Settings and Design:
Polymorphism studies are carried out on genes for; transporter associated with antigen presentation (TAP), promoter of tumor necrosis factor-α (TNF-α), and promoter of interleukin-10 (IL-10). In other populations, TAP1 (333), TAP2 (379), TNF-α (−308), and IL-10 (−1082, −819, −592) have been associated with dengue and a number of different diseases. Data have not been collected previously for these polymorphisms for dengue patients in Sri Lanka.
Materials and Methods:
The polymorphisms were typed by amplification refractory mutation system polymerase chain reaction in 107 dengue hemorrhagic fever (DHF) patients together with 62 healthy controls.

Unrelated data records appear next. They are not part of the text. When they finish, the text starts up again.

(** * Three-player Kuhn poker: the hand dealer, the agent validator and the match loop

    A shallow embedding of [kuhn3p/dealer.py], [kuhn3p/validator.py] and
    [Match.play] of [kuhn3p/tournament.py].  Python objects that can raise are
    modelled with an explicit error type; the calls a hand makes into agent code
    are recorded in a trace, so that what an agent is told can be stated. *)

From Stdlib Require Import String.
From Stdlib Require Import List ZArith Lia Bool Arith.
From Stdlib Require Import Permutation Sorted.
Import ListNotations.
Local Open Scope Z_scope.

(** ** Python values, exceptions and results *)

(** The exception classes that matter for the [except] clauses of the sources.
    [SystemExit] and [KeyboardInterrupt] derive from [BaseException] only; all
    the others are subclasses of [Exception]. *)
Inductive exn : Type :=
| ValueError
| RuntimeError
| TypeError
| AssertionError
| IndexError
| InvalidStateError
| IllegalActionError
| OtherException (name : string)
| SystemExit
| KeyboardInterrupt.

(** [isinstance(e, Exception)] *)
Definition isinstance_Exception (e : exn) : bool :=
  match e with
  | SystemExit | KeyboardInterrupt => false
  | _ => true
  end.

(** [isinstance(e, (ValueError, RuntimeError))]: the clause of the dealer's loop. *)
Definition isinstance_ValueError_RuntimeError (e : exn) : bool :=
  match e with
  | ValueError | RuntimeError => true
  | _ => false
  end.

(** What a call into agent code does: it returns a value or raises. *)
Inductive outcome (A : Type) : Type :=
| Returns (a : A)
| Raises (e : exn).
Arguments Returns {A} a.
Arguments Raises {A} e.

(** What a function of the package does; [OutOfFuel] is only produced by the
    bounded unrolling of a [while] loop. *)
Inductive result (A : Type) : Type :=
| Ok (a : A)
| Raise (e : exn)
| OutOfFuel.
Arguments Ok {A} a.
Arguments Raise {A} e.
Arguments OutOfFuel {A}.

(** The values an agent's [act] can hand back. *)
Inductive pyval : Type :=
| PyBool (b : bool)
| PyInt (z : Z)
| PyNone
| PyStr (s : string)
| PyObject (repr : string).

(** [isinstance(x, (int, bool))] *)
Definition isinstance_int_bool (x : pyval) : bool :=
  match x with
  | PyBool _ | PyInt _ => true
  | _ => false
  end.

(** [int(x)] on a value that passed [isinstance_int_bool]. *)
Definition int_of (x : pyval) : Z :=
  match x with
  | PyBool true => 1
  | PyBool false => 0
  | PyInt z => z
  | _ => 0
  end.

(** Three-element lists indexed by a seat ([players], [cards]). *)
Definition vec3 (A : Type) : Type := (A * A * A)%type.

Definition get3 {A : Type} (v : vec3 A) (i : nat) : A :=
  let '(a, b, c) := v in
  match i with
  | O => a
  | S O => b
  | _ => c
  end.

(** [range(3)] *)
Definition range3 : list nat := [0; 1; 2]%nat.

(** ** The betting automaton *)

Module betting.

(** Modelled from the spec: [kuhn3p/betting.py] is not among the sources; a
    seat is an identifier in 0, 1, 2. *)
Definition seat : Type := nat.

(** Modelled from the spec: the two actions, Passive (Check or Call) and
    Aggressive (Bet or Fold). *)
Inductive action : Type := Passive | Aggressive.

(** Modelled from the spec: the integer codes of the actions, as the
    validator's message gives them: 0 is check/call, 1 is bet/fold. *)
Definition CHECK : Z := 0.

(** Modelled from the spec: Call is the Passive action facing a bet. *)
Definition CALL : Z := 0.

(** Modelled from the spec: Bet is the Aggressive action when no bet is
    outstanding. *)
Definition BET : Z := 1.

(** Modelled from the spec: Fold is the Aggressive action facing a bet. *)
Definition FOLD : Z := 1.

(** Modelled from the spec: a BettingState is the ordered sequence of
    (seat, action) pairs played so far, oldest first. *)
Definition state : Type := list (seat * action).

(** Modelled from the spec: [root()] is the empty history. *)
Definition root : state := [].

(** Modelled from the spec: whether an action is the Aggressive one. *)
Definition is_aggressive (a : action) : bool :=
  match a with Aggressive => true | Passive => false end.

(** Modelled from the spec: only one bet can be outstanding, so the first
    Aggressive action of a history is the bet; this gives the seat that made
    it and the actions played after it. *)
Fixpoint from_bet (s : state) : option (seat * list (seat * action)) :=
  match s with
  | [] => None
  | (p, Aggressive) :: r => Some (p, r)
  | (_, Passive) :: r => from_bet r
  end.

(** Modelled from the spec: the seat whose bet is outstanding, if any. *)
Definition outstanding (s : state) : option seat :=
  match from_bet s with
  | Some (p, _) => Some p
  | None => None
  end.

(** Modelled from the spec: the responses (Call or Fold) given to the bet. *)
Definition responses (s : state) : list (seat * action) :=
  match from_bet s with
  | Some (_, r) => r
  | None => []
  end.

(** Modelled from the spec: the seat played one of the actions of [s]. *)
Definition acted (s : list (seat * action)) (p : seat) : bool :=
  existsb (fun e => Nat.eqb (fst e) p) s.

(** Modelled from the spec: a seat has folded when it answered the bet with
    the Aggressive action. *)
Definition folded (s : state) (p : seat) : bool :=
  existsb (fun e => Nat.eqb (fst e) p && is_aggressive (snd e)) (responses s).

(** Modelled from the spec: a seat has called when it answered the bet with
    the Passive action. *)
Definition called (s : state) (p : seat) : bool :=
  existsb (fun e => Nat.eqb (fst e) p && negb (is_aggressive (snd e)))
          (responses s).

(** Modelled from the spec: rules 2 to 5.  With no bet outstanding a seat owes
    an action until it has acted; once a bet is made every seat other than the
    bettor owes exactly one response to it. *)
Definition owes (s : state) (p : seat) : bool :=
  match outstanding s with
  | None => negb (acted s p)
  | Some b => negb (Nat.eqb p b) && negb (acted (responses s) p)
  end.

(** Modelled from the spec: rule 1, the rotation 0, 1, 2, 0, ... starting
    after the seat that acted last. *)
Definition rotation (s : state) : list seat :=
  let first := match last (map (fun e => Some (fst e)) s) None with
               | Some p => ((p + 1) mod 3)%nat
               | None => 0%nat
               end in
  [first; ((first + 1) mod 3)%nat; ((first + 2) mod 3)%nat].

Statistical Analysis Used:
Pearson's Chi-square contingency table analysis with Yates' correction.
Results:
Neither the TAP nor the IL-10 polymorphisms considered individually can define dengue disease outcome with regard to severity. However, the genotype combination, IL-10 (−592/−819/−1082) CCA/ATA was significantly associated with development of severe dengue in these patients, suggesting a risk factor to developing DHF. Also, identified is the genotype combination IL-10 (−592/−819/−1082) ATA/ATG which suggested a possibility for protection from DHF. The TNF-α (−308) GG genotype was also significantly associated with severe dengue, suggesting a significant risk factor.
Conclusions:
The results reported here are specific to the Sri Lankan population. Comparisons with previous reports imply that data may vary from population to population.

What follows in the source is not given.